Curiously, Hamlin’s No. 11 FedEx crew does not have a “set strategy” for the race.
“We just need to go out there and make sure we don’t take too many risks,” Hamlin said. “Don’t get off on some kind of fuel strategy, protect ourselves in the case that maybe those guys coming down and getting fuel and trying to run to the end — we’ve got to protect all of that to make sure we play offensively, but defensively also."
“We know how the cautions have been not falling like they used to. These races, a lot of them are fuel mileage nowadays. You’ve got to protect yourself in case it comes down to that.”
Hamlin, the defending victor of this race, acknowledges that winning Richmond “would be big” for the No. 11 Joe Gibbs Racing team in terms of building confidence for the Chase — should the team qualify.
Compared to last season, when Hamlin won five races before his Richmond victory and earned the top seed, he is no longer under the spotlight. It’s been a long time since Hamlin has claimed boastfully “all we do is win.”
Losing in 2010 was a tough lesson for the 30-year-old from Chesterfield, Va. But given the previous success of the No. 11 crew, Hamlin could sneak into the Chase as a dark horse. If so, expect Hamlin to approach this year’s playoffs “with a totally different mindset.”
“We were expected to win it all last year,” Hamlin said. “Everyone expected us to. We expected to. With that hot summer that we had where we won all those races, we had the mindset of going out there and winning a championship.
“This year, if we get in, it’s going to be like we’re starting at the bottom, so we’ve got nowhere to go but forward. Where last year we started at the top and it’s hard to maintain that, trust me: It’s going to be a little different mindset. I’m going to look at it, personally, as everything from here on out if we do make it is a bonus, because luckily that one win could possibly give us a new lease on the season.”
UP IN SMOKE
Tony Stewart is hanging on to 10th-place in the Chase for the Sprint Cup by just 23 points.
Considering that he has to finish 18th or higher to qualify for the Chase, he’ll have to advance four positions from his qualifying effort of 22nd.
“I don’t remember what it’s like to qualify in the top four here,” said Stewart, who has started on the front row just once in the past 25 races at Richmond. “It’s definitely a lot harder. In the spring race here, we qualified in the back and got a lap down early and never could recover from it.
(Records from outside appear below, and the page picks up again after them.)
Lemma step_good s e :
  inv s → ∃ s' rs, step conditions_of exists_key run evict redirected lookupCommand s e = Some (s', rs) ∧ inv s' ∧
    ∀ i, ends_watch i e = false → evolves i s s'.
Proof.
  intros Hi. destruct e as [j|j|j argv]; cbn [step ends_watch].
  - eexists _, []. split; [done|]. destruct (clients s !! j) as [c|] eqn:Ej.
    + split; [done|]. intros i _. apply evolves_refl.
    + destruct Hi as [Hw Hq]. split; [split|].
      * unfold keys_of. simpl. rewrite fmap_insert. apply windex_new; [|done]. unfold keys_of. by rewrite lookup_fmap, Ej.
      * intros i c. simpl. rewrite lookup_insert_Some. intros [[_ <-]|[_ ?]]; [by split|by apply (Hq i)].
      * intros i _. apply evolves_same; [done|]. intros c Hc. exists c. simpl. rewrite lookup_insert_ne by congruence. done.
  - destruct (clients s !! j) as [c|] eqn:Ej.
    2:{ exists s, []. split; [done|]. split; [done|]. intros i _. apply evolves_refl. }
    unfold freeClient_multi. destruct (unwatchAllKeys_spec j s c Hi Ej) as (w & -> & [Hw1 Hq1] & He1). cbn [mbind option_bind].
    set (s1 := put _ _ _) in *. eexists _, []. split; [done|]. split; [split|].
    + unfold keys_of in *. simpl in *. rewrite fmap_delete. apply windex_gone. rewrite fmap_insert in Hw1 |- *.
      by rewrite insert_insert_eq.
    + intros i c0. simpl. rewrite lookup_delete_Some. intros [Hne Hc0]. by apply (Hq1 i).
    + intros i Hne. rewrite Z.eqb_neq in Hne. eapply evolves_trans; [apply He1; congruence|].
      apply evolves_same; [done|]. intros c0 Hc0. exists c0. simpl in *. by rewrite lookup_delete_ne.
  - destruct (clients s !! j) as [c|] eqn:Ej; [|exists s, []; split; [done|]; split; [done|]; intros i _; apply evolves_refl].
    destruct argv as [|name args]; [exists s, []; split; [done|]; split; [done|]; intros i _; apply evolves_refl|].
    destruct (processCommand_good j s (name :: args) Hi) as (s' & rs & E & Hi' & _ & He'); [eauto|done|].
    exists s', rs. split; [done|]. split; [done|]. intros i Hc. apply He'. intros ->. by rewrite Z.eqb_refl in Hc.
Qed.

Lemma steps_good es : ∀ s,
  inv s → ∃ s' rs, steps conditions_of exists_key run evict redirected lookupCommand s es = Some (s', rs) ∧ inv s' ∧
    ∀ i, Forall (λ e, ends_watch i e = false) es → evolves i s s'.
Proof.
  induction es as [|e es IH]; intros s Hi; cbn [steps].
  { exists s, []. split; [done|]. split; [done|]. intros i _. apply evolves_refl. }
  destruct (step_good s e Hi) as (s1 & r & -> & Hi1 & He1). cbn [mbind option_bind].
  destruct (IH s1 Hi1) as (s2 & rs & -> & Hi2 & He2). cbn [mbind option_bind].
  exists s2, (r :: rs). split; [done|]. split; [done|]. intros i Hall. apply Forall_cons in Hall as [Hc Hall].
  eapply evolves_trans; [by apply He1|by apply He2].
Qed.

End Invariants.

(** ** The outcome of EXEC *)

Section Exec.

Context {K : Type} (conditions_of : K → conditions) (exists_key : K → dbkey → bool).
Context (run : K → Z → bool → multiCmd → cmd_result K).

Implicit Types s : server K.

(** The queued commands executed one after the other, by nobody else interrupted. *)
Fixpoint run_queue (k : K) (d : Z) (auth : bool) (cmds : list multiCmd) : K * Z * bool * list reply :=
  match cmds with
  | [] => (k, d, auth, [])
  | mc :: cmds =>
      if is_proc mc unwatchCommand then
        let '(k, d, auth, rs) := run_queue k d auth cmds in (k, d, auth, R_ok :: rs)
      else
        let r := run k d auth mc in
        let '(k, d, auth, rs) := run_queue (r_data r) (r_db r) (r_auth r) cmds in
        (k, d, auth, (R_cmd <$> r_replies r) ++ rs)
  end.

Lemma call_unwatch exec full j s mc c :
  inv s → clients s !! j = Some c → is_proc mc unwatchCommand = true →
  ∃ s' c', call exists_key run exec full s j mc = Some (s', [R_ok]) ∧ inv s' ∧ clients s' !! j = Some c' ∧
    data s' = data s ∧ dirty s' = dirty s ∧ propagation s' = propagation s ∧
    db c' = db c ∧ authenticated c' = authenticated c.
Proof.
  intros Hi Hj Hp. unfold is_proc in Hp. apply bool_decide_eq_true in Hp.
  unfold call, run_proc, prop_of. rewrite Hj, Hp. cbn [mbind option_bind]. destruct (do_unwatch_good exists_key j s Hi) as (s' & rs & E & Hi' & _); [eauto|].
  unfold do_unwatch in *. destruct (unwatchAllKeys_spec exists_key j s c Hi Hj) as (w & Eu & _). rewrite Eu in E |- *.
  cbn [mbind option_bind] in E |- *. set (s1 := put _ _ _) in *.
  assert (clients s1 !! j = Some (with_watched c [])) as Hj1 by (simpl; by rewrite lookup_insert_eq).
  rewrite Hj1 in E |- *. cbn [mbind option_bind] in E |- *. injection E as <- <-.
  cbn [put set_clients clients]. rewrite lookup_insert_eq. cbn [mbind option_bind]. cbv zeta.
  replace (Z.max 0 _) with 0; [|simpl; lia]. rewrite Tauto.if_same.
  eexists _, _. split; [done|]. split; [done|]. split; [simpl; by rewrite lookup_insert_eq|]. done.
Qed.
“But I think we’ve got a car that runs well. It seems like after about 10 laps, our car is as good as anybody else’s and maybe a tick better after 20 laps on. Hopefully, we’ll get a lot of long, green-flag runs (Saturday) night.”
Stewart has three Richmond wins — but none since 2002.
NUMBERS GAME
3 races in which Jamie McMurray has made the front row in 2011
4 career poles for David Reutimann
7 Chevrolets qualified in the top 10 for the Wonderful Pistachios 400
11 top-10 starts for Jimmie Johnson in 20 Richmond starts
SAY WHAT?
Clint Bowyer, who is 14th in the points standings, qualified fifth for Saturday’s race. While he knows it will take a win to earn a wild-card position, Bowyer found the different Chase scenarios amusing.
“Kasey (Kahne) and I were laughing,” Bowyer said. “Basically if everybody fell over dead, before the race; except for two cars and he was able to beat them, then he was in. And then if half of them fell over dead and I won, then I was in. Like I said, it’s silly and the pressure is off for me as far as I’m concerned. I’m here to win the race; and if something crazy happens, and crazy things happen in this world of racing, I’ll be glad to be a part of it.”